** Opening Data extracts block **

(* ===== verification/PciServer.v ===== *)
(** The conversation of pcid with a driver (pcid/src/driver_handler.rs and
    PciFunctionHandle in pcid/src/driver_interface/mod.rs): length-prefixed
    messages over two pipes, and the requests the server answers.

    The capabilities of pci_types and the encoding of messages are parameters,
    with what the code relies on as laws. *)

From S2P Require Import Prelude PciAccess PciConfig.

(** ** Messages *)

Record LegacyInterruptLine := mk_irq_line { li_irq : Z; li_phandled : option (Z * list Z * Z) }.

Record PciFunction := mk_pci_function {
  pf_addr : PciAddress; pf_bars : list PciBar; pf_legacy_interrupt_line : option LegacyInterruptLine;
  pf_full_device_id : FullDeviceId;
}.

Record SubdriverArguments := mk_args { sa_func : PciFunction }.

Inductive PciFeature : Type := FtMsi | FtMsiX.

#[global] Instance pci_feature_eq_dec : EqDecision PciFeature.
Proof. solve_decision. Defined.

Inductive PciFeatureInfo : Type := FiMsi (i : MsiInfo) | FiMsiX (i : MsixInfo).

Record MsiSetFeatureInfo := mk_msi_set {
  ms_multi_message_enable : option Z; ms_message_address_and_data : option MsiAddrAndData; ms_mask_bits : option Z;
}.

Inductive SetFeatureInfo : Type := SfMsi (i : MsiSetFeatureInfo) | SfMsiX (function_mask : option bool).

Inductive PcidClientRequest : Type :=
| RqConfig | RqFeatures | RqVendorCapabilities
| RqEnableFeature (f : PciFeature) | RqFeatureInfo (f : PciFeature) | RqSetFeatureInfo (i : SetFeatureInfo)
| RqReadConfig (offset : Z) | RqWriteConfig (offset value : Z).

** Closing Data extracts block **

_What you have to do_
Copy the records above exactly as written.

_Response to this exercise_
(* ===== verification/PciServer.v ===== *)
(** The conversation of pcid with a driver (pcid/src/driver_handler.rs and
    PciFunctionHandle in pcid/src/driver_interface/mod.rs): length-prefixed
    messages over two pipes, and the requests the server answers.

    The capabilities of pci_types and the encoding of messages are parameters,
    with what the code relies on as laws. *)

From S2P Require Import Prelude PciAccess PciConfig.

(** ** Messages *)

Record LegacyInterruptLine := mk_irq_line { li_irq : Z; li_phandled : option (Z * list Z * Z) }.

Record PciFunction := mk_pci_function {
  pf_addr : PciAddress; pf_bars : list PciBar; pf_legacy_interrupt_line : option LegacyInterruptLine;
  pf_full_device_id : FullDeviceId;
}.

Record SubdriverArguments := mk_args { sa_func : PciFunction }.

Inductive PciFeature : Type := FtMsi | FtMsiX.

#[global] Instance pci_feature_eq_dec : EqDecision PciFeature.
Proof. solve_decision. Defined.

Inductive PciFeatureInfo : Type := FiMsi (i : MsiInfo) | FiMsiX (i : MsixInfo).

Record MsiSetFeatureInfo := mk_msi_set {
  ms_multi_message_enable : option Z; ms_message_address_and_data : option MsiAddrAndData; ms_mask_bits : option Z;
}.

Inductive SetFeatureInfo : Type := SfMsi (i : MsiSetFeatureInfo) | SfMsiX (function_mask : option bool).

Inductive PcidClientRequest : Type :=
| RqConfig | RqFeatures | RqVendorCapabilities
| RqEnableFeature (f : PciFeature) | RqFeatureInfo (f : PciFeature) | RqSetFeatureInfo (i : SetFeatureInfo)
| RqReadConfig (offset : Z) | RqWriteConfig (offset value : Z).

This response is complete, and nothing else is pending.